Video rental giant Blockbuster Inc. (NYSE:BBI) released its fourth quarter financial results in January of this year.  They showed declining year to year revenue and a large loss per share, although this was due mainly to a one time goodwill charge.  At a quick glance one might think twice about throwing money at this stock.  The results were not impressive to the street apparently.  The stock has been under pressure of late, but has rebounded nicely the last two days, rising from a low of 30 cents to over 39 cents as of Friday.  The stock was trading over 70 cents in January before S&P put them on credit watch after the company released Q4 numbers.
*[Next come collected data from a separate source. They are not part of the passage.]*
(* ===== verification/NameSpec.v ===== *)
(** * Path names

    [namex] on the directories of the disk: the inode cache invariant, the
    effect of [ilock], [iunlock] and [iput], and the inode that a path names. *)

From stdpp Require Import base gmap strings list fin_maps.
From Stdlib Require Import ZArith Lia.
From S2P Require Import Prelude Mem Types Spinlock Kalloc Vm Proc ProcSpec Access Bytes Sleeplock Steady Disk Bio BioSpec Log LogSpec Inode TxnSpec Console Fs FileSpec DirSpec PathSpec.

(** ** Changes to the inode cache only *)

Definition calm_frame (s s' : kernel) : Prop :=
  exists pt bs lru ic, s' = s <| k_ptable := pt |> <| k_bufs := bs |> <| k_lru := lru |> <| k_icache := ic |>.

Record calm (s s' : kernel) (n : Z) : Prop := {
  cm_cache : cache s' n [];
  cm_view : forall b, view s' b = view s b;
  cm_dirty : forall b, dirty s' b <-> dirty s b;
  cm_env : forall i c me p, env s i c me p -> env s' i c me p;
  cm_frame : calm_frame s s'
}.

Lemma calm_trans s1 s2 s3 n : calm s1 s2 n -> calm s2 s3 n -> calm s1 s3 n.
Proof.
  intros [A1 A2 A3 A4 (? & ? & ? & ? & A5)] [B1 B2 B3 B4 (pt & bs & lru & ic & B5)]. split; [done| | |auto|].
  - intros b. by rewrite B2.
  - intros b. by rewrite B3.
  - exists pt, bs, lru, ic. by rewrite B5, A5.
Qed.

Lemma calm_quiet s s' n : quiet s s' n (k_mem s) -> calm s s' n.
Proof.
  intros [Q1 Q2 Q3 Q4 (pt & bs & lru & Q5)]. split; [done..|]. exists pt, bs, lru, (k_icache s). rewrite Q5. by destruct s.
Qed.

Lemma cache_inodes s n ic : cache s n [] -> cache (s <| k_icache := ic |>) n [].
Proof. intros [H1 H2 H3 H4 H5 H6 H7 H8]. split; try done. intros k x Hx Hk. by destruct (H7 k x Hx Hk). Qed.

Lemma calm_upd s n k f : cache s n [] -> calm s (upd_inode k f s) n.
Proof.
  intros Hc. split; [by apply (cache_inodes s)|done|done|eauto with kern|].
  exists (k_ptable s), (k_bufs s), (k_lru s), (alter f k (k_icache s)). by destruct s.
Qed.

Lemma calm_wake s n ch : cache s n [] -> calm s (s <| k_ptable ::= fmap (wake ch) |>) n.
Proof.
  intros Hc. split; [|done|done|eauto with kern|].
  - destruct Hc as [H1 H2 H3 H4 H5 H6 H7 H8]. split; try done. intros k x Hx Hk. by destruct (H7 k x Hx Hk).
  - exists (wake ch <$> k_ptable s), (k_bufs s), (k_lru s), (k_icache s). by destruct s.
Qed.

Lemma calm_roomy s s' n : calm s s' n -> roomy s -> roomy s'.
Proof. intros H (bl & Hd & Hl). exists bl. split; [|done]. intros b Hb. by apply Hd, (cm_dirty _ _ _ H). Qed.

Lemma calm_sb s s' n : calm s s' n -> k_sb s' = k_sb s /\ k_disksize s' = k_disksize s.
Proof. intros [_ _ _ _ (? & ? & ? & ? & ->)]. done. Qed.

(** ** Inodes on the disk *)

Definition disk_inode (s : kernel) (inum : Z) : dinode := decode_dinode (view s (IBLOCK inum (k_sb s))) (inum mod IPB * DINODE_SIZE).
Definition as_inode (d : dinode) : inode :=
  zero_inode <| i_dev := 1 |> <| i_type := d_type d |> <| i_size := d_size d |> <| i_addrs := d_addrs d |>.

(** The entries of the directory [inum]. *)
Definition dir_entry (s : kernel) (inum k : Z) : dirent := entry s (as_inode (disk_inode s inum)) k.

(** The inode that the entry [name] of [inum] leads to. *)
Definition step_to (s : kernel) (inum : Z) (name : list Z) : option Z :=
  (fun k => de_inum (dir_entry s inum k)) <$> search (dir_entry s inum) name (dir_entries (as_inode (disk_inode s inum))).

(** The inode that a path of the elements [es] names, from [inum] on; with
    [np], the directory that the last element is to be in. *)
Fixpoint resolve (s : kernel) (np : bool) (inum : Z) (es : list (list Z)) : option Z :=
  match es with
  | [] => if np then None else Some inum
  | e :: es' =>
      if decide (d_type (disk_inode s inum) = T_DIR) then
        if np && bool_decide (es' = []) then Some inum
        else step_to s inum e ≫= fun j => resolve s np j es'
      else None
  end.

(** The inodes of [ok] are in use, and the directories among them lead to inodes of [ok]. *)
Record tree_ok (s : kernel) (ok : Z -> Prop) : Prop := {
  to_inode : forall inum, ok inum -> 0 <= inum /\ block_ok s (IBLOCK inum (k_sb s)) /\
    d_type (disk_inode s inum) <> 0 /\ d_nlink (disk_inode s inum) <> 0;
  to_dir : forall inum, ok inum -> d_type (disk_inode s inum) = T_DIR -> dir_ok s (as_inode (disk_inode s inum));
  to_entry : forall inum name j, ok inum -> d_type (disk_inode s inum) = T_DIR -> step_to s inum name = Some j -> ok j
}.
(** ** [dirlink] *)

Lemma dirlink_run s st bl dp x nb name inum :
  env s i c me p -> lookup_env s (pid p) dp x -> logging s st bl -> file_ok s x nb -> file_sep s x nb st -> inode_home s x nb st ->
  0 ∉ name -> (length name <= Z.to_nat DIRSIZ)%nat -> Forall (fun b => 0 <= b < 256) name -> 0 < inum < 65536 ->
  let k := free_entry (entry s x) (i_size x / DIRENT_SIZE) in
  let x' := resized x (Z.max (i_size x) (k * DIRENT_SIZE + DIRENT_SIZE)) in
  k * DIRENT_SIZE + DIRENT_SIZE <= nb * BSIZE -> i_size x <= nb * BSIZE -> Z.of_nat (length bl) + 2 < LOGSIZE -> dinode_ok (inode_image x') ->
  search (entry s x) name (dir_entries x) = None ->
  exists s', dirlink dp name inum s = Ret 0 s' /\
    written s s' (pid p) dp x x' nb (k * DIRENT_SIZE) (encode_dirent (mk_dirent inum (strncpy_str name (Z.to_nat DIRSIZ)))) /\
    (let bl' := logged bl (blk s x (k * DIRENT_SIZE / BSIZE)) in logging s' st (if i_size x <? k * DIRENT_SIZE + DIRENT_SIZE then logged bl' (iblock s x) else bl')) /\
    (i_size x < k * DIRENT_SIZE + DIRENT_SIZE -> decode_dinode (view s' (iblock s x)) (slot_of x) = inode_image x').
Proof.
  intros He Hl Hlog Hf Hsep Hh Hz Hlen Hby Hin k x' Hend Hsz Hroom Hok Hno. destruct (dk_size _ _ (le_dir _ _ _ _ Hl)) as [S0 S1].
  destruct (free_entry_spec (entry s x) (i_size x / DIRENT_SIZE) ltac:(change DIRENT_SIZE with 16; Z.div_mod_to_equations; lia)) as [Hk _]. fold k in Hk.
  pose proof (dirlookup_run Hpat s i c me p dp x name He Hl Hz Hlen) as H1. rewrite Hno in H1. destruct H1 as (s1 & E1 & Q1).
  unfold dirlink. krun E1. pose proof (quiet_lookup_env _ _ _ _ _ _ Q1 Hl) as Hl1. krun (get_inode_run s1 dp x (le_inode _ _ _ _ Hl1)).
  rewrite dir_offsets_entries by done. destruct (free_scan dp x (dir_entries x) s1 (qt_env _ _ _ _ Q1 _ _ _ _ He) Hl1 (fun _ H => H)) as (s2 & E2 & Q2). krun E2.
  assert (Q : quiet s s2 (pid p) (k_mem s)) by (rewrite (quiet_mem _ _ _ _ Q1) in Q2; exact (quiet_trans _ _ _ _ _ _ Q1 Q2)).
  assert (Eoff : default ((i_size x + DIRENT_SIZE - 1) / DIRENT_SIZE * DIRENT_SIZE)
      ((fun e : nat * Z => snd e * DIRENT_SIZE) <$> list_find (fun k => de_inum (entry s1 x k) = 0) (dir_entries x)) = k * DIRENT_SIZE).
  { unfold k, free_entry. assert (Ef : forall l, snd <$> list_find (fun k => de_inum (entry s1 x k) = 0) l = snd <$> list_find (fun k => de_inum (entry s x k) = 0) l).
    { clear - Q1. induction l as [|j l IH]; [done|]. cbn [list_find]. rewrite (quiet_entry _ _ _ _ _ _ Q1). case_decide; [done|]. rewrite <- !option_fmap_compose.
      change (snd ∘ prod_map S id) with (@snd nat Z). exact IH. }
    specialize (Ef (dir_entries x)). unfold dir_entries in *. change DIRENT_SIZE with 16 in *. destruct (list_find (fun k => de_inum (entry s1 x k) = 0) _) as [[q j]|], (list_find (fun k => de_inum (entry s x k) = 0) _) as [[q' j']|];
      cbn in Ef |- *; [by injection Ef as ->|done|done|]. Z.div_mod_to_equations. lia. }
  rewrite Eoff. unfold u16. rewrite Z.mod_small by lia. set (de := mk_dirent inum _). pose proof (length_encode_dirent inum name) as Hle. fold de in Hle.
  assert (Hturn : turns (k * DIRENT_SIZE) DIRENT_SIZE = 1) by (unfold turns; change DIRENT_SIZE with 16; change BSIZE with 512; change (16 <=? 0) with false; cbv iota; Z.div_mod_to_equations; lia).
  destruct (writei_run Hpat s2 i c me p st bl dp x nb (Bytes (encode_dirent de)) (k * DIRENT_SIZE) DIRENT_SIZE (qt_env _ _ _ _ Q _ _ _ _ He) (qt_cache _ _ _ _ Q)
    (quiet_logging _ _ _ _ _ _ Q Hlog)) as (s3 & E3 & W3 & L3 & D3).
  - rewrite (quiet_icache _ _ _ _ Q). apply Hl.
  - exact (quiet_file_ok _ _ _ _ _ _ Q Hf).
  - exact (quiet_file_sep _ _ _ _ _ _ _ Q Hsep).
  - exact (quiet_inode_home _ _ _ _ _ _ _ Q Hh).
  - by rewrite (dk_type _ _ (le_dir _ _ _ _ Hl)).
  - change DIRENT_SIZE with 16 in *. Z.div_mod_to_equations. lia.
  - done.
  - done.
  - change (Z.of_nat (length (encode_dirent de)) = DIRENT_SIZE). rewrite Hle. done.
  - rewrite Hturn. lia.
  - done.
  - destruct (quiet_iblock _ _ _ _ x Q) as (Ei & _). exists s3. split; [krun E3; by rewrite Z.eqb_refl|].
    assert (El : source_bytes (Bytes (encode_dirent de)) (k_mem s2) DIRENT_SIZE = encode_dirent de) by (cbn; done). rewrite El in W3.
    split; [exact (quiet_written _ _ _ _ _ _ _ _ _ _ Q W3)|]. rewrite Ei in *. split; [|exact D3].
    unfold touched in L3. rewrite Hturn in L3. rewrite (seqZ_cons _ 1) in L3 by lia. change (Z.pred 1) with 0 in L3. cbn [seqZ fmap list_fmap foldl] in L3.
    rewrite (quiet_blk _ _ _ _ _ _ Q) in L3. exact L3.
Qed.
End Link.

Section LinkSpec.
Context `{Pt : Patience} (Hpat : (0 < patience)%nat).
Lemma mmap_find_from pre ds run n :
  0 <= run < n -> run <= Z.of_nat (length pre) ->
  (forall k, Z.of_nat (length pre) - run <= k < Z.of_nat (length pre) -> exists d, pre !! Z.to_nat k = Some d /\ valid d = 0) ->
  (run < Z.of_nat (length pre) -> exists d, pre !! Z.to_nat (Z.of_nat (length pre) - run - 1) = Some d /\ valid d <> 0) ->
  (forall i, 0 <= i -> i + n <= Z.of_nat (length pre) -> ~ free_run (pre ++ ds) i n) ->
  match mmap_find ds (Z.of_nat (length pre)) run n with
  | Some i => 0 <= i /\ free_run (pre ++ ds) i n /\ forall i', 0 <= i' < i -> ~ free_run (pre ++ ds) i' n
  | None => forall i', 0 <= i' -> ~ free_run (pre ++ ds) i' n
  end.
Proof.
  revert pre run. induction ds as [|d ds IH]; intros pre run Hrun Hle Hfree Hstop Hnone; cbn [mmap_find].
  { intros i Hi Hf. destruct (decide (i + n <= Z.of_nat (length pre))) as [Hl|Hl]; [by apply (Hnone i)|].
    destruct (Hf (i + n - 1)) as (d & Hd & _); [lia|]. apply lookup_lt_Some in Hd. rewrite app_nil_r in Hd. lia. }
  assert (Hj : (pre ++ d :: ds) !! length pre = Some d) by (by apply list_lookup_middle).
  assert (Hlen : Z.of_nat (length (pre ++ [d])) = Z.of_nat (length pre) + 1) by (rewrite length_app; cbn; lia).
  assert (Hpre : forall k x, pre !! k = Some x -> (pre ++ d :: ds) !! k = Some x) by (intros; by apply lookup_app_l_Some).
  destruct (c_true (valid d)) eqn:Ev.
  - apply c_true_true in Ev. rewrite <- Hlen. replace (pre ++ d :: ds) with ((pre ++ [d]) ++ ds) in * by (by rewrite <- app_assoc).
    apply IH; [lia|lia|lia| |].
    + intros _. exists d. split; [|done]. replace (Z.to_nat _) with (length pre) by lia. by apply list_lookup_middle.
    + intros i Hi Hl Hf. destruct (decide (i + n <= Z.of_nat (length pre))); [by apply (Hnone i)|].
      destruct (Hf (Z.of_nat (length pre))) as (d' & Hd & Hv); [lia|]. rewrite Nat2Z.id, Hj in Hd. by simplify_eq.
  - apply c_true_false in Ev. destruct (Z.eqb_spec (run + 1) n) as [En|En].
    + split; [lia|]. split.
      * intros k Hk. destruct (decide (k = Z.of_nat (length pre))) as [->|]; [exists d; by rewrite Nat2Z.id|].
        destruct (Hfree k) as (x & Hx & Hv); [lia|]. exists x. auto.
      * intros i' Hi' Hf. apply (Hnone i'); [lia|lia|done].
    + rewrite <- Hlen. replace (pre ++ d :: ds) with ((pre ++ [d]) ++ ds) in * by (by rewrite <- app_assoc).
      apply IH; [lia|lia| | |].
      * intros k Hk. destruct (decide (k = Z.of_nat (length pre))) as [->|].
        { exists d. rewrite Nat2Z.id. split; [by apply list_lookup_middle|done]. }
        destruct (Hfree k) as (x & Hx & Hv); [lia|]. exists x. split; [by apply lookup_app_l_Some|done].
      * intros Hlt. destruct Hstop as (x & Hx & Hv); [lia|]. exists x. split; [|done].
        replace (Z.of_nat (length (pre ++ [d])) - (run + 1) - 1) with (Z.of_nat (length pre) - run - 1) by lia.
        by apply lookup_app_l_Some.
      * intros i Hi Hl Hf. destruct (decide (i + n <= Z.of_nat (length pre))); [by apply (Hnone i)|].
        destruct Hstop as (x & Hx & Hv); [lia|]. destruct (Hf (Z.of_nat (length pre) - run - 1)) as (y & Hy & Hv'); [lia|].
        rewrite (Hpre _ _ Hx) in Hy. by simplify_eq.
Qed.
(* ===== verification/SysFile.v ===== *)
(** * File system calls

    The rest of [sysfile.c]: a system call returns the value the user sees. *)

From stdpp Require Import base gmap strings list fin_maps.
From Stdlib Require Import ZArith Lia.
From S2P Require Import Prelude Mem Types Spinlock Kalloc Vm Proc Access Sleeplock Disk Bio Log Inode Console Fs Pipe File ProcLife Args.

Section SysFileDefs.
Context `{L : Layout} `{Pt : Patience} `{D : DiskDriver}.

Definition sys_dup : KM Z :=
  o <- argfd 0 ;;
  match o with
  | None => kret (-1)
  | Some (_, f) =>
      fd <- fdalloc f ;;
      if fd <? 0 then kret (-1) else
      filedup (Some f) ;;;
      kret fd
  end.

(** The file, the address and the count of [read] and [write]. *)
Definition arg_io : KM (option (nat * Z * Z)) :=
  o <- argfd 0 ;;
  match o with
  | None => kret None
  | Some (_, f) =>
      o <- argint 2 ;;
      match o with
      | None => kret None
      | Some n =>
          o <- argptr 1 n ;;
          match o with
          | None => kret None
          | Some p => kret (Some (f, p, n))
          end
      end
  end.

Definition sys_read : KM Z :=
  o <- arg_io ;;
  match o with
  | None => kret (-1)
  | Some (f, p, n) => fileread f p n
  end.

Definition sys_write : KM Z :=
  o <- arg_io ;;
  match o with
  | None => kret (-1)
  | Some (f, p, n) => filewrite f p n
  end.

Definition sys_close : KM Z :=
  o <- argfd 0 ;;
  match o with
  | None => kret (-1)
  | Some (fd, f) =>
      mp <- myproc ;;
      me <- deref mp ;;
      set_proc me (fun p => p <| ofile ::= insert (Z.to_nat fd) None |>) ;;;
      fileclose f ;;;
      kret 0
  end.

Definition sys_fstat : KM Z :=
  o <- argfd 0 ;;
  match o with
  | None => kret (-1)
  | Some (_, f) =>
      o <- argptr 1 20 ;;
      match o with
      | None => kret (-1)
      | Some st => filestat f st
      end
  end.

(** ** Links *)

(** The label [bad] of [sys_link]. *)
Definition link_bad (ip : nat) : KM Z :=
  ilock (Some ip) ;;;
  set_inode ip (fun x => x <| i_nlink ::= fun n => i16 (n - 1) |>) ;;;
  iupdate ip ;;;
  iunlockput ip ;;;
  end_op ;;;
  kret (-1).

(** [sys_link] behind its arguments. *)
Definition link (old new : list Z) : KM Z :=
  begin_op ;;;
  o <- namei old ;;
  match o with
  | None => end_op ;;; kret (-1)
  | Some ip =>
      ilock (Some ip) ;;;
      x <- get_inode ip ;;
      if i_type x =? T_DIR then iunlockput ip ;;; end_op ;;; kret (-1) else
      set_inode ip (fun x => x <| i_nlink ::= fun n => i16 (n + 1) |>) ;;;
      iupdate ip ;;;
      iunlock (Some ip) ;;;
      o <- nameiparent new ;;
      match o with
      | (None, _) => link_bad ip
      | (Some dp, name) =>
          ilock (Some dp) ;;;
          y <- get_inode dp ;;
          x <- get_inode ip ;;
          r <- (if negb (i_dev y =? i_dev x) then kret (-1) else dirlink dp name (i_inum x)) ;;
          if r <? 0 then iunlockput dp ;;; link_bad ip else
          iunlockput dp ;;;
          iput ip ;;;
          end_op ;;;
          kret 0
      end
  end.

Definition sys_link : KM Z :=
  o <- argstr 0 ;;
  match o with
  | None => kret (-1)
  | Some old =>
      o <- argstr 1 ;;
      match o with
      | None => kret (-1)
      | Some new => link old new
      end
  end.

Definition isdirempty (dp : nat) : KM bool :=
  x <- get_inode dp ;;
  r <- kfor (dir_offsets (2 * DIRENT_SIZE) (i_size x)) (fun off =>
         r <- readi dp Local off DIRENT_SIZE ;;
         if negb (fst r =? DIRENT_SIZE) then kpanic "isdirempty: readi" else
         kret (if negb (de_inum (decode_dirent (snd r)) =? 0) then Some tt else None)) ;;
  kret (match r with Some _ => false | None => true end).

(** The label [bad] of [sys_unlink]. *)
Definition unlink_bad (dp : nat) : KM Z :=
  iunlockput dp ;;;
  end_op ;;;
  kret (-1).

(** [sys_unlink] behind its argument. *)
Definition unlink (path : list Z) : KM Z :=
  begin_op ;;;
  o <- nameiparent path ;;
  match o with
  | (None, _) => end_op ;;; kret (-1)
  | (Some dp, name) =>
      ilock (Some dp) ;;;
      if (namecmp name [46] =? 0) || (namecmp name [46; 46] =? 0) then unlink_bad dp else
      o <- dirlookup dp name ;;
      match o with
      | None => unlink_bad dp
      | Some (ip, off) =>
          ilock (Some ip) ;;;
          x <- get_inode ip ;;
          if i_nlink x <? 1 then kpanic "unlink: nlink < 1" else
          full <- (if i_type x =? T_DIR then (e <- isdirempty ip ;; kret (negb e)) else kret false) ;;
          if (full : bool) then iunlockput ip ;;; unlink_bad dp else
          n <- writei dp (Bytes (replicate (Z.to_nat DIRENT_SIZE) 0)) off DIRENT_SIZE ;;
          if negb (n =? DIRENT_SIZE) then kpanic "unlink: writei" else
          x <- get_inode ip ;;
          (when i_type x =? T_DIR do
             (set_inode dp (fun x => x <| i_nlink ::= fun n => i16 (n - 1) |>) ;;;
              iupdate dp)) ;;;
          iunlockput dp ;;;
          set_inode ip (fun x => x <| i_nlink ::= fun n => i16 (n - 1) |>) ;;;
          iupdate ip ;;;
          iunlockput ip ;;;
          end_op ;;;
          kret 0
      end
  end.

Definition sys_unlink : KM Z :=
  o <- argstr 0 ;;
  match o with
  | None => kret (-1)
  | Some path => unlink path
  end.

(** ** Creating and opening *)
Definition create (path : list Z) (type major minor : Z) : KM (option nat) :=
  o <- nameiparent path ;;
  match o with
  | (None, _) => kret None
  | (Some dp, name) =>
      ilock (Some dp) ;;;
      o <- dirlookup dp name ;;
      match o with
      | Some (ip, _) =>
          iunlockput dp ;;;
          ilock (Some ip) ;;;
          x <- get_inode ip ;;
          if (type =? T_FILE) && (i_type x =? T_FILE) then kret (Some ip) else
          iunlockput ip ;;;
          kret None
      | None =>
          y <- get_inode dp ;;
          ip <- ialloc (i_dev y) type ;;
          ilock (Some ip) ;;;
          set_inode ip (fun x => x <| i_major := i16 major |>) ;;;
          set_inode ip (fun x => x <| i_minor := i16 minor |>) ;;;
          set_inode ip (fun x => x <| i_nlink := 1 |>) ;;;
          iupdate ip ;;;
          (when type =? T_DIR do
             (set_inode dp (fun x => x <| i_nlink ::= fun n => i16 (n + 1) |>) ;;;
              iupdate dp ;;;
              x <- get_inode ip ;;
              y <- get_inode dp ;;
              r <- dirlink ip [46] (i_inum x) ;;
              r <- (if r <? 0 then kret r else dirlink ip [46; 46] (i_inum y)) ;;
              if r <? 0 then kpanic "create dots" else kret tt)) ;;;
          x <- get_inode ip ;;
          r <- dirlink dp name (i_inum x) ;;
          if r <? 0 then kpanic "create: dirlink" else
          iunlockput dp ;;;
          kret (Some ip)
      end
  end.

(** The inode [sys_open] opens, locked, or [None] when the call fails. *)
Definition open_inode (path : list Z) (omode : Z) : KM (option nat) :=
  if c_true (Z.land omode O_CREATE) then
    o <- create path T_FILE 0 0 ;;
    match o with
    | None => end_op ;;; kret None
    | Some ip => kret (Some ip)
    end
  else
    o <- namei path ;;
    match o with
    | None => end_op ;;; kret None
    | Some ip =>
        ilock (Some ip) ;;;
        x <- get_inode ip ;;
        if (i_type x =? T_DIR) && negb (omode =? O_RDONLY) then
          iunlockput ip ;;; end_op ;;; kret None
        else kret (Some ip)
    end.

(** [sys_open] behind its arguments. *)
Definition open (path : list Z) (omode : Z) : KM Z :=
  begin_op ;;;
  o <- open_inode path omode ;;
  match o with
  | None => kret (-1)
  | Some ip =>
      o <- filealloc ;;
      match o with
      | None => iunlockput ip ;;; end_op ;;; kret (-1)
      | Some f =>
          fd <- fdalloc f ;;
          if fd <? 0 then fileclose f ;;; iunlockput ip ;;; end_op ;;; kret (-1) else
          iunlock (Some ip) ;;;
          end_op ;;;
          set_file f (fun x => x <| f_type := FD_INODE |> <| f_ip := Some ip |> <| f_off := 0 |>
            <| readable := c_bool (negb (c_true (Z.land omode O_WRONLY))) |>
            <| writable := c_bool (c_true (Z.land omode O_WRONLY) || c_true (Z.land omode O_RDWR)) |>) ;;;
          kret fd
      end
  end.

Definition sys_open : KM Z :=
  o <- argstr 0 ;;
  match o with
  | None => kret (-1)
  | Some path =>
      o <- argint 1 ;;
      match o with
      | None => kret (-1)
      | Some omode => open path omode
      end
  end.

(** The end of [sys_mkdir] and [sys_mknod]. *)
Definition made (o : option nat) : KM Z :=
  match o with
  | None => end_op ;;; kret (-1)
  | Some ip => iunlockput ip ;;; end_op ;;; kret 0
  end.

Definition sys_mkdir : KM Z :=
  begin_op ;;;
  o <- argstr 0 ;;
  r <- (match o with None => kret None | Some path => create path T_DIR 0 0 end) ;;
  made r.

Definition sys_mknod : KM Z :=
  begin_op ;;;
  o <- argstr 0 ;;
  r <- (match o with
        | None => kret None
        | Some path =>
            o <- argint 1 ;;
            match o with
            | None => kret None
            | Some major =>
                o <- argint 2 ;;
                match o with
                | None => kret None
                | Some minor => create path T_DEV major minor
                end
            end
        end) ;;
  made r.

Definition sys_chdir : KM Z :=
  mp <- myproc ;;
  begin_op ;;;
  o <- argstr 0 ;;
  r <- (match o with None => kret None | Some path => namei path end) ;;
  match r with
  | None => end_op ;;; kret (-1)
  | Some ip =>
      ilock (Some ip) ;;;
      x <- get_inode ip ;;
      if negb (i_type x =? T_DIR) then iunlockput ip ;;; end_op ;;; kret (-1) else
      iunlock (Some ip) ;;;
      me <- deref mp ;;
      p <- get_proc me ;;
      c <- deref (cwd p) ;;
      iput c ;;;
      end_op ;;;
      set_proc me (fun p => p <| cwd := Some ip |>) ;;;
      kret 0
  end.

Definition sys_pipe : KM Z :=
  o <- argptr 0 8 ;;
  match o with
  | None => kret (-1)
  | Some fd =>
      r <- pipealloc ;;
      match r with
      | None => kret (-1)
      | Some (rf, wf) =>
          fd0 <- fdalloc rf ;;
          fd1 <- (if fd0 <? 0 then kret (-1) else fdalloc wf) ;;
          if (fd0 <? 0) || (fd1 <? 0) then
            (when 0 <=? fd0 do
               (mp <- myproc ;;
                me <- deref mp ;;
                set_proc me (fun p => p <| ofile ::= insert (Z.to_nat fd0) None |>))) ;;;
            fileclose rf ;;;
            fileclose wf ;;;
            kret (-1)
          else
            store32 fd fd0 ;;;
            store32 (fd + 4) fd1 ;;;
            kret 0
      end
  end.
End SysFileDefs.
The company currently sits at a 48 million dollar market cap.  They only have 122 million shares, and a large percentage of them are insider owned.  The company reported 42 million in free cash flow during their fourth quarter.  These are a few of the basic reasons I am keeping an eye on this equity.  Yes they have a high cost basis, and declining revenue trends doesn’t sit well with investors, but anytime a market cap is presented this low on a once largely profitable company, that is now dominating the market share of an albeit fading business model, it definitely should be looked at closely.  If this company were to rebound, this stock is currently priced for a huge dilution, bankruptcy, or a hostile takeover attempt, large gains are on the board.  If these things can be avoided, and certain goals of management are seen to fruition, then there is a possible play here.   CEO Jim Keyes has been on a path of promoting change with the company, and trying to show to the street that the company is committed to lowering costs, and moving into the digital age of media distribution.  He thinks the brand name is strong and will aid them greatly in stealing market share from Netflix and Redbox.  It is possible that Blockbuster can credit some of their revenue losses on too many unprofitable stores and a down economy.  Blockbuster is currently in the process of cutting the fat on their bloated retail store numbers, and the economy seems to be improving.